Integration means helping people hold onto insights they’ve gained, or make sense of confusing or distressing content. I often think of psychedelic experiences like dreams, but in a conscious state.
For more insight into the potential of integration, we spoke with lead therapist on the COMPASS Pathway’s Phase 3 study investigating psilocybin for the treatment of mood disorders, Simon Critchley, who says that integration is crucial following a psychedelic experience.
“Integration is vital in order to understand the experience and create lasting change from the insights or changes made following the experience,” says Critchley.
“Some things that come up can be confusing or distressing, or people might have past traumas that re-emerge. Being able to offer support to work through those experiences is really valuable.

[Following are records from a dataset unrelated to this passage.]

(** The call for the chunk that is refused. *)
Lemma post_fail ne de p s w bad rest r :
  resources string_addr sizeof_session ne de -> good_post p -> po_bad p = Some (bad, rest) ->
  rq_session (stream_of p) (length (po_chunks p)) s -> zw_decode_env w = de ->
  topics_db_get_rdkafka_topic (zw_topics w) (ss_topic_handler s) = Ret r ->
  exists text s' batch,
    zz_decode string_addr (zw_decode_env w (zw_tick w)) (zw_topics w) (Some bad) (po_params p) s
      = Ret (mkres DECODER_CALLBACK_INVALID_REQUEST (Some text) s' batch) /\
    batch_ok batch /\ (po_refusal p bad).2 DECODER_CALLBACK_INVALID_REQUEST text /\
    ss_topic_handler s' = ss_topic_handler s /\
    ss_handed s' = ss_handed s ++ for_topic r (po_refusal p bad).1.
Proof.
  intros Hres Hg Hbad Hs Hde Hr. pose proof (post_method p Hg) as Hm. pose proof (gp_body p Hg) as Hb.
  destruct (rs_decode _ _ _ _ Hres (zw_tick w)) as [Hmem Htemp]. rewrite Hde.
  unfold stream_of, po_refusal, po_parsed in *. cbn [rq_session] in *. rewrite Hbad in *.
  cbn [fmap option_fmap option_map fst opt_list] in *.
  destruct (po_kind p) as [|? texts broken|]; cbn [fst snd].
  - eapply json_fail; try done; [by rewrite Hm|apply Hb].
  - destruct broken as [[out pos]|]; [|by destruct Hb as [[[]] _]]. eapply xml_fail; try done. by rewrite Hm.
  - eapply json_fail; try done. by rewrite Hm.
Qed.

(** What the callback of either decoder does with a chunk. *)
Lemma post_callback p s w chunk rc resp s' out batch :
  good_post p ->
  zz_decode string_addr (zw_decode_env w (zw_tick w)) (zw_topics w) (Some chunk) (po_params p) s
    = Ret (mkres rc resp s' batch) ->
  ss_handed s' = ss_handed s ++ out ->
  listener_decode (hl_listener (po_listener p)) w (Some chunk) (po_params p) true (Some s)
    = Ret (mkcb_result rc (match resp with Some text => Some (Some text) | None => None end) (Some s')
             (hand out batch w)).
Proof.
  intros Hg Hd Hhand. unfold listener_decode, po_listener. cbn [hl_listener].
  destruct (po_kind p); cbn [l_decoder l_decoder_opaque dec_callback].
  1,2: by eapply zz_callback_decoded.
  cbn [meraki_decoder dec_callback]. unfold meraki_decode. rewrite (post_method p Hg).
  change (strcmp0 (bs "POST") (bs "GET")) with false. cbn iota. by eapply zz_callback_decoded.
Qed.

(** Every kind of request keeps the laws of the interface. *)
#[export] Instance post_laws ne de p
    (Hres : resources string_addr sizeof_session ne de) (Hg : good_post p) :
  StreamLaws fuel ne de (stream_of p).
Proof.
  split; try apply (post_shape ne de p Hres Hg); try apply (post_wire ne de p Hres Hg).
  - apply (gp_admitted p Hg).
  - exists (zz_session_size sizeof_session). split; [|exact (rs_size _ _ _ _ Hres)].
    unfold rq_decoder, stream_of, po_listener. cbn. by destruct (po_kind p).
  - assert (exists ns, dec_new_session (rq_decoder (stream_of p)) = Some ns /\
      forall w, ns w (l_decoder_opaque (hl_listener (po_listener p))) (po_params p) =
        match po_kind p with
        | MerakiPost _ t => vnew_meraki_session default_topic w (Some t) (po_params p)
        | _ => vnew_zz_session (O := bytes) w None (po_params p)
        end) as (ns & Hns & Heq).
    { unfold rq_decoder, stream_of, po_listener. cbn [rq_listener hl_listener].
      destruct (po_kind p); eexists; by split. }
    exists ns. split; [done|]. intros budget live w Hb Hw Hne Hde.
    change (rq_params (stream_of p)) with (po_params p). cbn [rq_listener stream_of]. rewrite Heq.
    by apply (post_session ne de).
  - intros k s w chunk out Hs Hc Ho Hde Hname. destruct (tname_rkt _ _ _ Hname) as (r & Hr & <-).
    destruct (post_step ne de p k s w chunk out r) as (s' & batch & Hd & Hb & Hs' & Hh & Hhand); try done.
    eexists s', _. split_and!; [|by apply hand_moved|done..].
    exact (post_callback p s w chunk _ _ s' _ batch Hg Hd Hhand).
  - intros f s w Hf Hs Hde Hname. destruct (tname_rkt _ _ _ Hname) as (r & Hr & <-). cbn [stream_of rq_failure] in Hf. unfold po_failure in Hf.
    destruct (po_bad p) as [[bad rest]|] eqn:Hbad; [|done]. injection Hf as <-.
    destruct (post_fail ne de p s w bad rest r) as (text & s' & batch & Hd & Hb & Ha & Hh & Hhand); try done.
    eexists _, text, s', _. split_and!; [|by apply hand_moved|exact Ha|done|done].
    exact (post_callback p s w bad _ _ s' _ batch Hg Hd Hhand).
  - unfold rq_decoder, stream_of, po_listener. cbn. by destruct (po_kind p).
Qed.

“There are risks — especially if someone is unprepared, in the wrong environment or in the wrong mental state. Some end up chasing repeated experiences to “fix” a difficult one, which can lead to further destabilisation.
Critchley says that preparation is equally important.
“Before someone goes into a psychedelic experience or treatment, they need to know what to expect, how to prepare, and how to handle anxiety — because it almost always comes up,” says Critchley.
“Teaching support strategies helps people get through it in the safest and most meaningful way.
“Afterwards, integration means helping people hold onto insights they’ve gained, or make sense of confusing or distressing content. I often think of psychedelic experiences like dreams, but in a conscious state — some elements fade over time, including the positive feelings, unless people actively integrate them into daily life.
“There’s a window of neuroplasticity afterwards when the brain is forming new pathways. For those to stick, people have to keep using them, otherwise they’re pruned away. Integration helps maintain and embed those new pathways so they don’t disappear, which reduces the risk of falling back into old depressive or anxious thought patterns.
While forming new habits and thoughts is one aspect, Critchley highlights that somatic feelings and emotions experienced on psychedelics can fade over time unless people find ways to reconnect with them.
“Many want to hold onto those feelings of resilience, positivity or coping, but that takes practice,” says Critchley.
“Integration supports that, whether through conversation, journaling, meditation, creative expression or connecting with nature.
“It’s not just about the drug’s neurological effect, it’s about embedding new behaviors and self-care practices.”